For some events, we’ve used a booking system to help us manage numbers. We tend to use Tito, which is free (for free events), quite powerful and allows you to add different time slots as part of the same event, as well as email people who sign up. I believe we tend to use 45-min slots. The system does take a bit of getting used to, but I quite like it. @frances usually does this for us and may be able to help with any questions about it (although I’ve used it too).

Most groups I know run 3-hour events, although I think Ulverston Repair Café’s events are 2 hours, so @neil or @David_Kyles may be able to say more about how those can work.

I agree with Anne that treating the first event as a kind of small-scale trial can work well.

But in any case, it can help to make sure that visitors to the event know that it’s all volunteer-run and so they may not get seen straight away, even if they do have a registered slot; it’s a community event, not a professional service after all :slight_smile:

It looks like you’ve found a few fixers for your first event :tada: How many do you have confirmed?

Most groups I know run 3-hour events, although I think Ulverston Repair Café’s events are 2 hours, so @neil or @David_Kyles may be able to say more about how those can work.

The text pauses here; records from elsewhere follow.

Lemma served_reaches c n d : forall readys k idx,
  (0 < n)%nat -> (idx < n)%nat -> (d < k)%nat -> (d < n)%nat -> ((idx + d) mod n = c)%nat ->
  (forall j, readys j c = true) -> c ∈ served readys n k idx.
Proof.
  induction d as [d IH] using lt_wf_ind. intros readys k idx Hn Hi Hk Hd Hc Hr.
  destruct k as [|k]; [lia|]. cbn [served].
  destruct (global_poll_reaches (readys 0%nat) n d n idx Hn Hi Hd) as (j & Hj & ->); [by rewrite Hc|].
  destruct (decide (j = d)) as [->|Hne]; [rewrite Hc; left|]. right.
  apply (IH (d - j - 1)%nat); [lia|done|apply Nat.mod_upper_bound; lia|lia|lia| |intros i; apply Hr].
  rewrite Nat.Div0.add_mod_idemp_l, <- Hc. f_equal. lia.
Qed.

(** ** Properties *)

(** C7: Each page of the pool is in exactly one place at any time: a free list, a table, a posted
    receive, the hands of a handler that is sending it (exclusive policy), or lost with a receive that a
    message without page consumed. The card can write into posted pages only, so no stored page can be
    overwritten by an incoming put; and with the exclusive policy, the default, no page being sent either: its
    slot holds the pair it held when its reply was posted. (With the inclusive policy a page being sent stays in
    the table and is protected only as long as nobody removes its key, see [inclusive_sent_page_freed].) *)
Theorem server_pages_partitioned new_table cfg rc ptr nh nb u base st0 st :
  daemon_start new_table cfg rc ptr nh nb u base st0 -> srv_reachable st0 st ->
  let s := store (sys_sv st) in
  let all := free_pages (pool s) ++ table_pages s ++ posted_pages (sys_sv st) ++ flying st ++ lost st in
  all ≡ₚ init_pages cfg rc ptr /\ NoDup all /\
  (exclusive_policy (config s) = true ->
   flying st = f_value <$> flights st /\
   forall f, f ∈ flights st -> slots (sys_sv st) !! f_value f = Some (Slot (f_data f) (f_key f))).
Proof.
  intros Hs Hr s all. pose proof (daemon_inv _ _ _ _ _ _ _ _ _ _ Hs Hr) as Hi.
  pose proof (pi_pages _ _ _ (ki_pool _ _ _ (vi_kv _ _ Hi))) as P. unfold held in P. split; [exact P|]. split.
  - unfold all, s. rewrite P. apply init_pages_nodup.
  - intros Hx. split; [unfold flying; subst s; by rewrite Hx|]. intros f Hf. by apply (vi_flights _ _ Hi f Hf).
Qed.

(** C8: With the exclusive policy, the default, a get returns the page of the last put accepted for its
    key: in every reachable state, whatever puts, gets, invalidations, evictions and borrowings have happened on all
    queues before and happen while the card is still reading the page, what the client receives either is the
    data of that put (the last one when the request was served) and its checksum, with the state COMMITTED, at the
    address of the request, or the key is not stored and the reply is ABORTED without data. *)
Theorem get_returns_last_put new_table cfg rc ptr nh nb u base st0 st cid qid mid words crc_on e sv1 a sv2 wr key value rep :
  daemon_start new_table cfg rc ptr nh nb u base st0 -> srv_reachable st0 st ->
  exclusive_policy (config (store (sys_sv st))) = true ->
  take_recv (set_meta (sys_sv st) words) cid qid = Some (sv1, a) ->
  process_get_begin crc_on e (post_recv sv1 cid qid 0) cid qid mid = Ok (sv2, wr, key, value) ->
  client_key cid key ->
  get_answer (after_get st sv2 a cid qid key value wr) (new_flight sv2 cid qid key value wr) rep ->
  key = get_key (set_meta (sys_sv st) words) cid qid mid /\
  let raddr := get_raddr (set_meta (sys_sv st) words) cid qid mid in
  (exists d, kv_lookup (store (sys_sv st)) key = Some value /\ last st !! key = Some d /\
     rep = Reply (committed crc_on mid d) (PagePayload d) raddr) \/
  (kv_lookup (store (sys_sv st)) key = None /\ value = NONE /\ rep = Reply (aborted mid) NoPayload raddr).
Proof.
  intros Hs Hr. apply (get_begin_last (init_pages cfg rc ptr)); [|apply init_pages_nodup|by eapply daemon_inv].
  apply init_pages_pos, Hs.
Qed.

I’m more involved in fixing and data input than organising at present - however anecdotally I would say that we don’t seem overwhelmed within those 2 hours. Very back-of-the-envelope but glancing at the figures from past events we tend to have perhaps a 2:1 ratio of visitors to volunteers, so around 1hr per repair available on average at a 2 hour event. We’re a small town (~10,000 population) which might make a difference.

Worth mentioning that the 2 hours is when it’s publicised as being open for visitors - we volunteers are usually there ~20 mins either side opening up and closing.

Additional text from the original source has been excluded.